Yury Petrovich Nimchenko (Юрий Петрович Нимченко, Юрій Петрович Німченко; born 4 June 1980) is a Ukrainian-born Russian military officer and politician serving as the senator from Crimea since 12 September 2024. A veteran of the Russian invasion of Ukraine, he was awarded the Hero of the Russian Federation title in 2022.

== Early life and military career ==
Nimchenko was born on 4 June 1980 in Bukvarka, Kirovohrad Oblast, Ukrainian SSR, USSR.

He completed his mandatory military service in the Armed Forces of Ukraine as a tank driver mechanic. After finishing his mandatory military service in 2005, he switched to contract service and was deployed to Crimea.
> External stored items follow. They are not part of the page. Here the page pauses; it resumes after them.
(* ===== verification/RoleOps.v ===== *)
(** * Effects of role administration and of deletion events

    What deleting a role, a user, a department, a group or an application
    leaves in the tables, also when the database fails half-way, and what
    adding and removing members does. *)
From S2P Require Import Prelude Json Interfaces Common PolicyCalc Store PolicyDB Policy RoleDB Event Role RoleSpec Mq.

(** The tables no handler of a deletion touches. *)
Definition other_tables (s : store) :=
  (t_role s, t_obligation s, t_obligation_type s, t_resource_type s, t_resource_type_hierarchy s).

(** ** Deletion of an accessor *)

(** Nothing refers to the accessor any more, and nothing else changed. *)
Definition forgets (id : string) (s s' : store) : Prop :=
  t_role_member s' = filter (λ row, m_member_id row ≠ id) (t_role_member s) ∧
  t_policy s' = filter (λ row, p_accessor_id row ≠ id) (t_policy s) ∧
  other_tables s' = other_tables s.

(** A state on the way: each table is untouched or done. *)
Definition forgetting (id : string) (s s1 : store) : Prop :=
  (t_role_member s1 = t_role_member s ∨
   t_role_member s1 = filter (λ row, m_member_id row ≠ id) (t_role_member s)) ∧
  (t_policy s1 = t_policy s ∨ t_policy s1 = filter (λ row, p_accessor_id row ≠ id) (t_policy s)) ∧
  other_tables s1 = other_tables s.

Lemma filter_twice {A} (P : A → Prop) `{∀ x, Decision (P x)} (l : list A) : filter P (filter P l) = filter P l.
Proof. apply filter_all. by intros x [? _]%list_elem_of_filter. Qed.

Lemma forgetting_forgets id s s1 s' : forgetting id s s1 → forgets id s1 s' → forgets id s s'.
Proof.
  intros (Hm & Hp & Ho) (Hm' & Hp' & Ho'). split_and!; [| |congruence].
  - rewrite Hm'. by destruct Hm as [->| ->]; [|apply filter_twice].
  - rewrite Hp'. by destruct Hp as [->| ->]; [|apply filter_twice].
Qed.
Lemma forgetting_trans id s s1 s2 : forgetting id s s1 → forgetting id s1 s2 → forgetting id s s2.
Proof.
  intros (Hm & Hp & Ho) (Hm' & Hp' & Ho'). split_and!; [| |congruence].
  - destruct Hm as [Hm|Hm], Hm' as [Hm'|Hm']; rewrite Hm in Hm'; rewrite ?filter_twice in Hm'; auto.
  - destruct Hp as [Hp|Hp], Hp' as [Hp'|Hp']; rewrite Hp in Hp'; rewrite ?filter_twice in Hp'; auto.
Qed.

Section cascade.
Context `{SqlEnv}.

(** The handlers registered for the four kinds of accessor. *)
Definition cascade (id : string) : M store unit :=
  for_each (λ f, f id) [deleteMemberByMemberID; deletePolicyByAccessorID].

Lemma wired_cascade id :
  UserDeleted wired_event id = cascade id ∧ DepartmentDeleted wired_event id = cascade id ∧
  UserGroupDeleted wired_event id = cascade id ∧ AppDeleted wired_event id = cascade id.
Proof. done. Qed.

Lemma exec_fault label f s r s' :
  exec label f s = (r, s') → (r = Ok tt ∧ s' = f s) ∨ ∃ e, r = Err e ∧ sql_fault label = Some e ∧ s' = s.
Proof. unfold exec. destruct (sql_fault label) as [e|] eqn:E; intros [= <- <-]; eauto. Qed.

Lemma filter_not_in {A} (f : A → string) id (l : list A) :
  filter (λ row, f row ∉ [id]) l = filter (λ row, f row ≠ id) l.
Proof. apply list_filter_iff. intros x. set_solver. Qed.

Lemma cascade_cases id s r s' :
  cascade id s = (r, s') →
  (r = Ok tt ∧ forgets id s s') ∨
  ∃ e label, r = Err e ∧ sql_fault label = Some e ∧ forgetting id s s'.
Proof.
  intros Hc. unfold cascade in Hc. cbn [for_each] in Hc.
  assert (∀ s1, s1 = set_member (filter (λ row, m_member_id row ∉ [id])) s →
    t_role_member s1 = filter (λ row, m_member_id row ≠ id) (t_role_member s) ∧ t_policy s1 = t_policy s ∧
    other_tables s1 = other_tables s) as Hs1 by (intros s1 ->; simpl; by rewrite filter_not_in).
  mcase Hc.
  - apply exec_fault in E as [[_ Es]|(e & ? & _)]; [|done]. destruct (Hs1 _ Es) as (Hm & Hp & Ho).
    mcase Hc.
    + injection Hc as <- <-. apply exec_fault in E as [[_ ->]|(e & ? & _)]; [|done]. left. split; [done|].
      split_and!; simpl; [done|by rewrite filter_not_in, Hp|done].
    + apply exec_fault in E as [[? _]|(e & [= ->] & Hf & ->)]; [done|]. right. exists e, "policy.DeleteByAccessorIDs".
      split_and!; [done|done|]. by split_and!; [right|left|].
    + by apply exec_fault in E as [[? _]|(e & ? & _)].
  - apply exec_fault in E as [[? _]|(e & [= ->] & Hf & ->)]; [done|]. right. exists e, "roleMember.DeleteByMemberIDs".
    split_and!; [done|done|]. by split_and!; [left|left|].
  - by apply exec_fault in E as [[? _]|(e & ? & _)].
Qed.
End cascade.

(** Every database error is a driver error. *)
Definition driver_errors (env : SqlEnv) : Prop := ∀ label e, sql_fault label = Some e → plain_error e.

(** A message is delivered until the handler returns [nil]; each attempt meets
    its own database faults. *)
Inductive delivery (handler : SqlEnv → M store unit) : store → store → Prop :=
| acknowledged env s s' :
    driver_errors env → handler env s = (Ok tt, s') → delivery handler s s'
| redelivered env s e s1 s' :
    driver_errors env → handler env s = (Err e, s1) → delivery handler s1 s' → delivery handler s s'.

Lemma acknowledge_cascade (env : SqlEnv) id s r s' :
  driver_errors env → acknowledge (cascade id) s = (r, s') →
  (r = Ok tt ∧ forgets id s s') ∨ (∃ e, r = Err e ∧ forgetting id s s').
Proof.
  intros He Ha. unfold acknowledge in Ha. destruct (cascade id s) as [r1 s1] eqn:Ec.
  apply cascade_cases in Ec as [[-> Hf]|(e & label & -> & Hl & Hf)].
  - injection Ha as <- <-. by left.
  - rewrite needReTry_plain in Ha by (by eapply He). injection Ha as <- <-. right. eauto.
Qed.

Lemma delivery_forgets handler id s s' :
  (∀ env, handler env = acknowledge (@cascade env id)) → delivery handler s s' → forgets id s s'.
Proof.
  intros Hh Hd. induction Hd as [env s s' He Hr|env s e s1 s' He Hr _ IH]; rewrite Hh in Hr;
    apply (acknowledge_cascade env) in Hr as [[? Hf]|(e' & ? & Hf)]; try done.
  by eapply forgetting_forgets.
Qed.

Lemma cascade_fault_free (env : SqlEnv) id s :
  (∀ label, @sql_fault env label = None) → ∃ s', acknowledge (cascade id) s = (Ok tt, s').
Proof.
  intros Hf. unfold acknowledge. destruct (cascade id s) as [r s'] eqn:Ec.
  apply cascade_cases in Ec as [[-> _]|(e & label & _ & Hl & _)]; [by eexists|]. by rewrite Hf in Hl.
Qed.

(** C28. A message "user, group, application or department deleted" is
    acknowledged by every attempt that meets no database fault, whatever the
    attempts before left; and once it is acknowledged, after however many
    failed attempts, no role membership and no policy refers to the accessor
    and nothing else has changed. *)
Theorem deletion_messages_converge message id decode handler s :
  getIDInNsqMsg message = Ok id → decode message = Ok id →
  handler ∈ [λ env, mq_userDeleted wired_event message; λ env, mq_userGroupDeleted wired_event message;
             λ env, mq_appDeleted wired_event message; λ env, mq_deptDelete wired_event decode message] →
  (∀ env s1, (∀ label, @sql_fault env label = None) → ∃ s', handler env s1 = (Ok tt, s')) ∧
  (∀ s', delivery handler s s' → forgets id s s').
Proof.
  intros Hm Hdec Hh. assert (∀ env, handler env = acknowledge (@cascade env id)) as Heq.
  { intros env.
    unfold mq_userDeleted, mq_userGroupDeleted, mq_appDeleted, mq_deptDelete, getGroupDeleteParamsInNsqMsq in Hh.
    rewrite Hm, Hdec in Hh. simpl in Hh.
    repeat (apply elem_of_cons in Hh as [->|Hh]; [reflexivity|]). by apply elem_of_nil in Hh. }
  split.
  - intros env s1 Hf. rewrite Heq. by apply cascade_fault_free.
  - intros s' Hd. by eapply delivery_forgets.
Qed.

(** ** Deleting a role *)
Section delete_role.
Context `{GoRuntime} `{DrivenUserMgnt}.

Lemma wired_RoleDeleted_eq `{SqlEnv} id :
  RoleDeleted wired_event id = (_ ← deletePolicyByAccessorID id; mret tt).
Proof. done. Qed.

(** A successful [DeleteRole] of an existing role removes the role, its
    memberships and the policies granted to it, and nothing else; deleting a
    role that does not exist changes nothing. *)
Lemma DeleteRole_effect `{SqlEnv} visitor id s s' :
  Forall (λ row, r_id row ≠ "") (t_role s) →
  role_DeleteRole wired_event visitor id s = (Ok tt, s') →
  (id ∈ r_id <$> t_role s →
     t_role s' = filter (λ row, r_id row ≠ id) (t_role s) ∧
     t_role_member s' = filter (λ row, m_role_id row ≠ id) (t_role_member s) ∧
     t_policy s' = filter (λ row, p_accessor_id row ≠ id) (t_policy s) ∧
     (t_obligation s', t_obligation_type s', t_resource_type s', t_resource_type_hierarchy s') =
     (t_obligation s, t_obligation_type s, t_resource_type s, t_resource_type_hierarchy s)) ∧
  (id ∉ r_id <$> t_role s → s' = s).
Proof.
  intros Hne Hd. unfold role_DeleteRole in Hd. obind.
  match goal with Hg : roleDB_GetRoleByID _ _ = Ok _ |- _ =>
    apply GetRoleByID_spec in Hg as [[Hz Hout]|(Hid & Hidne & Hin)]; [| |done] end.
  - rewrite bool_decide_eq_true_2 in Hd by done. injection Hd as <-. done.
  - rewrite Hid, bool_decide_eq_false_2 in Hd by done. obind. split; [intros _|done].
    match goal with Hx : roleDB_DeleteRole _ _ = (Ok _, _), Hy : memberDB_DeleteByRoleID _ _ = (Ok _, _) |- _ =>
      apply exec_fault in Hx as [[_ ->]|(? & ? & _)]; [|done];
      apply exec_fault in Hy as [[_ ->]|(? & ? & _)]; [|done] end.
    rewrite wired_RoleDeleted_eq in Hd. apply M_bind_Ok in Hd as ([] & s3 & Hp & [= <-]).
    apply exec_fault in Hp as [[_ ->]|(? & ? & _)]; [|done]. simpl. by rewrite filter_not_in.
Qed.

(** [DeleteRole] is neither transactional nor repeatable: when the
    statement that removes the memberships fails, the role is gone but its
    memberships and policies stay, and calling it again succeeds without
    removing them. *)
Theorem DeleteRole_retry_leaves_orphans (env env' : SqlEnv) visitor id info e s :
  Forall (λ row, r_id row ≠ "") (t_role s) → id ∈ r_id <$> t_role s →
  role_checkVisitorType visitor = Ok tt → @roleDB_GetRoleByID _ env s id = Ok info →
  @sql_fault env "role.DeleteRole" = None → @sql_fault env "roleMember.DeleteByRoleID" = Some e →
  @sql_fault env' "role.GetRoleByID" = None →
  ∃ s1, @role_DeleteRole _ _ env (@wired_event env) visitor id s = (Err e, s1) ∧
    t_role s1 = filter (λ row, r_id row ≠ id) (t_role s) ∧
    t_role_member s1 = t_role_member s ∧ t_policy s1 = t_policy s ∧
    @role_DeleteRole _ _ env' (@wired_event env') visitor id s1 = (Ok tt, s1).
Proof.
  intros Hne Hin Hv Hg Hf1 Hf2 Hf'.
  destruct (GetRoleByID_spec _ _ _ Hne Hg) as [[_ Hout]|(Hid & Hidne & _)]; [done|].
  exists (set_role (filter (λ row, r_id row ≠ id)) s). split_and!; [|done..|].
  - unfold role_DeleteRole. rewrite (M_bind_unfold _ _ _ tt s) by (by rewrite lift_eq, Hv).
    rewrite (M_bind_unfold _ _ _ info s) by (by rewrite reads_eq, Hg).
    rewrite Hid, bool_decide_eq_false_2 by done.
    rewrite (M_bind_unfold _ _ _ tt (set_role (filter (λ row, r_id row ≠ id)) s)).
    2:{ unfold roleDB_DeleteRole, exec. by rewrite Hf1. }
    apply M_bind_Err. unfold memberDB_DeleteByRoleID, exec. by rewrite Hf2.
  - unfold role_DeleteRole. rewrite (M_bind_unfold _ _ _ tt (set_role (filter (λ row, r_id row ≠ id)) s)) by (by rewrite lift_eq, Hv).
    rewrite (M_bind_unfold _ _ _ RoleInfo_zero (set_role (filter (λ row, r_id row ≠ id)) s)); [done|].
    rewrite reads_eq. unfold roleDB_GetRoleByID, stmt. rewrite Hf'. simpl.
    rewrite (filter_none _ (filter _ _)); [|by intros row [? _]%list_elem_of_filter].
    by rewrite (proj1 (Permutation_nil_r _) (range_order_perm 51 _ [])).
Qed.
End delete_role.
Following the Russian annexation of Crimea in 2014, Nimchenko defected and joined the Russian Armed Forces. He fought in the Russian invasion of Ukraine as a tank driver and was awarded the Hero of the Russian Federation title in 2022 by President Vladimir Putin. In addition, he was awarded the Order of Courage and the Medal of the Order "For Merit to the Fatherland".

== Political career ==
In the 2024 Russian presidential election, Nimchenko endorsed Vladimir Putin and participated in his campaign. On 12 September 2024, the head of the Republic of Crimea Sergey Aksyonov appointed Nimchenko the senator from Crimea. On 25 September, he was included in the Federation Council Committee on Defense and Security.